No livro de Daniel é apresentado um poder político-religioso (chifre pequeno) que vincula um sistema de injustiças contra os chamados santos do Altíssimo. Tal sistema perdura até que Deus intervém e restaura a justiça (Daniel 7:22). Assim também ocorrerá no final dos tempos. Um juízo verificará quem são os justos e, ato contínuo, estes serão selados; toda injustiça praticada será condenada e punida, apenas os selados escaparão e possuirão o Reino. Essa informação nos permite compreender a função basilar da justiça no âmbito celeste. Porém, o cristianismo perdeu o interesse pelo Antigo Testamento, onde os princípios da justiça estão suficientemente explicados. Toda justiça do Novo Testamento tem sua raiz no Antigo Testamento. Jesus referindo-se à importância da justiça disse: “Porque vos digo que, se a vossa justiça não exceder a dos escribas e fariseus, de modo nenhum entrareis no reino dos céus” (Mateus 5:20), demonstrando que a justiça dos homens não é suficiente para assegurar absolvição no juízo final. Uma coisa é certa, os cristãos atuais consentem que se forem observadas as regras de justiça conciliadas por cada civilização, poder-se-á esperar meritocraticamente indulto no juízo final. Por essa razão, ninguém está preocupado com quem foi assassinado; se foi realizada alguma ação para oferecer segurança àquela vítima. Também, nas ações de divórcio, é muito comum que maridos cristãos deixem ao desemparo esposas rejeitadas.

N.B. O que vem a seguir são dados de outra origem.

(** a positive definite matrix has one solution at most *)
Lemma posdef_injective n a u v :
  posdef n a ->
  (forall i, (i < n)%nat -> mulmv n a u i = mulmv n a v i) ->
  forall i, (i < n)%nat -> u i = v i.
Proof.
  intros Hpd H.
  destruct (zero_or_nonzero n (fun i => u i - v i)) as [H0|Hnz].
  - intros i Hi. specialize (H0 i Hi). simpl in H0. lra.
  - exfalso. specialize (Hpd _ Hnz).
    assert (dot n (fun i => u i - v i) (mulmv n a (fun i => u i - v i)) = 0)
      as E; [|lra].
    unfold dot. apply sumR_zero. intros i Hi.
    rewrite mulmv_minus, (H i Hi). lra.
Qed.

Lemma unit_nonzero n u : dot n u u = 1 -> nonzero_vec n u.
Proof.
  intros H. destruct (zero_or_nonzero n u) as [H0|Hnz]; [|exact Hnz].
  exfalso. assert (dot n u u = 0) as E; [|lra].
  unfold dot. apply sumR_zero. intros i Hi. rewrite (H0 i Hi). lra.
Qed.

(** the eigenvalue of a unit eigenvector of a positive definite matrix *)
Lemma eigenvalue_positive k (A V : mat) (lam : R) l :
  posdef k A -> orthonormal_cols k V ->
  (forall i, (i < k)%nat -> mulmv k A (col V l) i = lam * V i l) ->
  (l < k)%nat -> 0 < lam.
Proof.
  intros Hpd HV He Hl.
  pose proof (HV l l Hl Hl) as Hu. unfold eye in Hu. rewrite Nat.eqb_refl in Hu.
  change (transpose V l) with (col V l) in Hu.
  pose proof (Hpd _ (unit_nonzero k _ Hu)) as Hpos.
  rewrite (dot_ext k (col V l) (col V l) (mulmv k A (col V l))
             (fun i => lam * col V l i)) in Hpos
    by (intros; try reflexivity; apply He; assumption).
  rewrite dot_scal_r, Hu in Hpos. lra.
Qed.
(** * WindowsControl: the power-action request pipeline

    A shallow embedding of [main.go] and [service_windows.go]: the delay
    parser ([parseDelay]), the command translation and execution
    ([handlePowerAction] and its three handlers), the JSON response writer
    ([writeJSON]), the process entry point ([main], [runHTTPServer],
    [maybeRunService]) and the service control loop
    ([windowsService.Execute]).

    Go strings and byte slices are [string]s (sequences of 8-bit [ascii]
    codes); Go's [int] is the 64-bit integer of the amd64 build, carried in
    [Z] with its wrap-around written out where the code can overflow.  The
    parts of the Go standard library the handlers call ([strconv],
    [unicode/utf8], [encoding/json], [time], [net/http]) are modelled next
    to the code that uses them. *)

From Stdlib Require Import ZArith NArith List String Ascii Bool Lia.
From Stdlib Require Import Decimal DecimalString DecimalPos.
Import ListNotations.

Local Open Scope string_scope.
Local Open Scope Z_scope.

Set Warnings "-register-all".

(* ================================================================== *)
(** * Bytes and strings *)

(** The double quote and the backslash, by code. *)
Definition dq : ascii := "034"%char.
Definition bs : ascii := "092"%char.

Definition byteN (c : ascii) : N := N_of_ascii c.
Definition ofN (n : N) : ascii := ascii_of_N n.

Definition str1 (c : ascii) : string := String c EmptyString.

(** [quoted s] is [s] between two double quotes. *)
Definition quoted (s : string) : string := String dq (s ++ str1 dq).

Fixpoint existsb_string (p : ascii -> bool) (s : string) : bool :=
  match s with
  | EmptyString => false
  | String c s' => p c || existsb_string p s'
  end.

Definition hexDigit (n : N) : ascii :=
  if (n <? 10)%N then ofN (48 + n) else ofN (87 + n).

(** Two lower-case hexadecimal digits of a byte. *)
Definition hex2 (c : ascii) : string :=
  String (hexDigit (N.shiftr (byteN c) 4))
    (str1 (hexDigit (N.land (byteN c) 15))).

Definition isDigit (c : ascii) : bool :=
  ((48 <=? byteN c) && (byteN c <=? 57))%N.

Definition isHex (c : ascii) : bool :=
  isDigit c
  || ((97 <=? byteN c) && (byteN c <=? 102))%N
  || ((65 <=? byteN c) && (byteN c <=? 70))%N.

(* ================================================================== *)
(** * Go's [int] and [strconv] *)

Module strconv.

(** [int] and [int64] on the amd64 build. *)
Definition minInt64 : Z := - 2 ^ 63.
Definition maxInt64 : Z := 2 ^ 63 - 1.

Definition inInt64 (z : Z) : bool := (minInt64 <=? z) && (z <=? maxInt64).

(** Two's-complement wrap-around of a 64-bit signed result. *)
Definition wrap64 (z : Z) : Z := (z + 2 ^ 63) mod 2 ^ 64 - 2 ^ 63.

(** [strconv.Itoa]: the decimal text of an [int], with a leading minus
    sign for a negative one. *)
Definition Itoa (i : Z) : string := NilZero.string_of_int (Z.to_int i).

(** [strconv.FormatUint(v, 10)]. *)
Definition FormatUint (v : Z) : string :=
  NilZero.string_of_uint (N.to_uint (Z.to_N v)).

(** The value of a run of decimal digits, [None] when the run is empty or
    holds another byte ([strconv.ParseUint] in base 10, before its range
    check). *)
Fixpoint digitsValue (acc : Z) (s : string) : option Z :=
  match s with
  | EmptyString => Some acc
  | String c s' =>
      if isDigit c
      then digitsValue (10 * acc + (Z.of_N (byteN c) - 48)) s'
      else None
  end.

Definition ParseUint (s : string) : option Z :=
  match s with
  | EmptyString => None
  | _ => match digitsValue 0 s with
         | Some un => if un <? 2 ^ 64 then Some un else None
         | None => None
         end
  end.

(** [strconv.ParseInt(s, 10, 64)]: an optional sign, then digits; a result
    outside the 64-bit range is an error. *)
Definition ParseInt (s : string) : option Z :=
  match s with
  | EmptyString => None
  | String c s' =>
      let neg := Ascii.eqb c "-" in
      let body := if Ascii.eqb c "+" || neg then s' else s in
      match ParseUint body with
      | None => None
      | Some un =>
          if negb neg && (2 ^ 63 <=? un) then None
          else if neg && (2 ^ 63 <? un) then None
          else Some (if neg then - un else un)
      end
  end.
(** X9.  In an epoch with a positive training batch size and [nb] batches
    the optimizer steps once per batch; the scheduler steps once per batch
    with the transformer (given its scheduler and a shuffle that keeps the
    length of the split) and never with a CNN or LSTM.  The training log
    numbers the batches of the epoch [1 .. nb], while the summary writer
    receives the batch losses under the steps
    [epoch * nb .. (epoch + 1) * nb - 1]: the steps of one epoch continue
    those of the epoch before. *)
Theorem run_epoch_steps {B : Backend} (cfg : Config) (epoch nb : Z)
    (w : world) :
  0 < batch_size_train cfg ->
  num_batches (len (train_texts (data_module w))) (batch_size_train cfg)
    = Some nb ->
  (use_BERT cfg = true ->
   is_Some (scheduler w) /\
   length (train_texts (data_module (shuffled w)))
     = length (train_texts (data_module w))) ->
  let w' := snd (run_epoch cfg epoch w) in
  length (optimizer_steps (trace w'))
    = (length (optimizer_steps (trace w)) + Z.to_nat nb)%nat /\
  scheduler_steps (trace w')
    = (scheduler_steps (trace w) + if use_BERT cfg then Z.to_nat nb else 0)%nat /\
  train_batch_logs (trace w')
    = train_batch_logs (trace w)
        ++ map (fun i => (epoch, i, nb)) (py_range2 1 (nb + 1)) /\
  batch_loss_steps (trace w')
    = batch_loss_steps (trace w) ++ py_range2 (epoch * nb) ((epoch + 1) * nb).
Proof.
  intros Hb Hnb Hbert w'. subst w'.
  destruct (run_epoch_counts cfg epoch nb w Hb Hnb Hbert)
    as (Hopt & Hsch & Hlog & Hstep).
  split; [exact Hopt |]. split; [exact Hsch |].
  rewrite Hlog, Hstep, (py_range_shift (epoch * nb) nb).
  replace (epoch * nb + nb) with ((epoch + 1) * nb) by lia.
  replace (nb + 1) with (1 + nb) by lia.
  rewrite <- (py_range_shift 1 nb), map_map.
  split; [| reflexivity].
  f_equal. apply map_ext. intros i.
  now replace (1 + i) with (i + 1) by lia.
Qed.

Lemma run_epoch_steps_witness :
  let cfg := mkConfig "train" true "bert" 1 2 2 3 (Fin 1) false 4
                      (tok "<pad>") (tok "<unk>") "saved" in
  let w' := snd (@run_epoch small_backend cfg 2 small_world_bert) in
  0 < batch_size_train cfg /\
  num_batches (len (train_texts (data_module small_world_bert)))
              (batch_size_train cfg) = Some 2 /\
  scheduler_steps (trace w') = 2%nat /\
  train_batch_logs (trace w') = [(2, 1, 2); (2, 2, 2)] /\
  batch_loss_steps (trace w') = [4; 5].
Proof.
  destruct (@run_epoch_steps small_backend
              (mkConfig "train" true "bert" 1 2 2 3 (Fin 1) false 4
                        (tok "<pad>") (tok "<unk>") "saved") 2 2
              small_world_bert eq_refl eq_refl
              ltac:(intros _; split; [eexists; reflexivity | reflexivity]))
    as (_ & Hsch & Hlog & Hstep).
  split; [reflexivity |]. split; [reflexivity |].
  split; [exact Hsch |]. split; [exact Hlog | exact Hstep].
Defined.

Porém, o crime alegado diante do justo juiz é o não cumprimento das ordenanças relativas à justiça, aquelas que estão claras no Antigo Testamento. “E será para nós justiça, quando tivermos cuidado de cumprir todos estes mandamentos perante o SENHOR nosso Deus, como nos tem ordenado” (Deuteronômio 6:25). “A justiça, somente a justiça seguirás; para que vivas, e possuas em herança a terra que te dará o SENHOR teu Deus” (Deuteronômio 16:20).

A nenhum crente é permitido defraudações ou espoliações. Aqueles que servem a Deus e sonegam deveres (um bom exemplo é a sonegação de impostos) – dai a César o que é de César – não poderão enfrentar o justo juiz; aqueles que roubam sem violência (por exemplo, plágios literários, ou sonegação de direitos autorais) também não estarão entre os assinalados ou selados. Por outro lado, pais que negam direitos aos filhos, ou ainda, órfãos que mourejam em comunidades, especificamente as cristãs, e que não são atendidos, podem ser tipificados como os assassinados com culpados ocultos. Mas em realidade, a cidade (comunidade) mais próxima é acusada pelo crime.

Finalmente, “Porque abominação é ao SENHOR teu Deus todo aquele que faz isto, todo aquele que fizer injustiça” (Deuteronômio 25:16).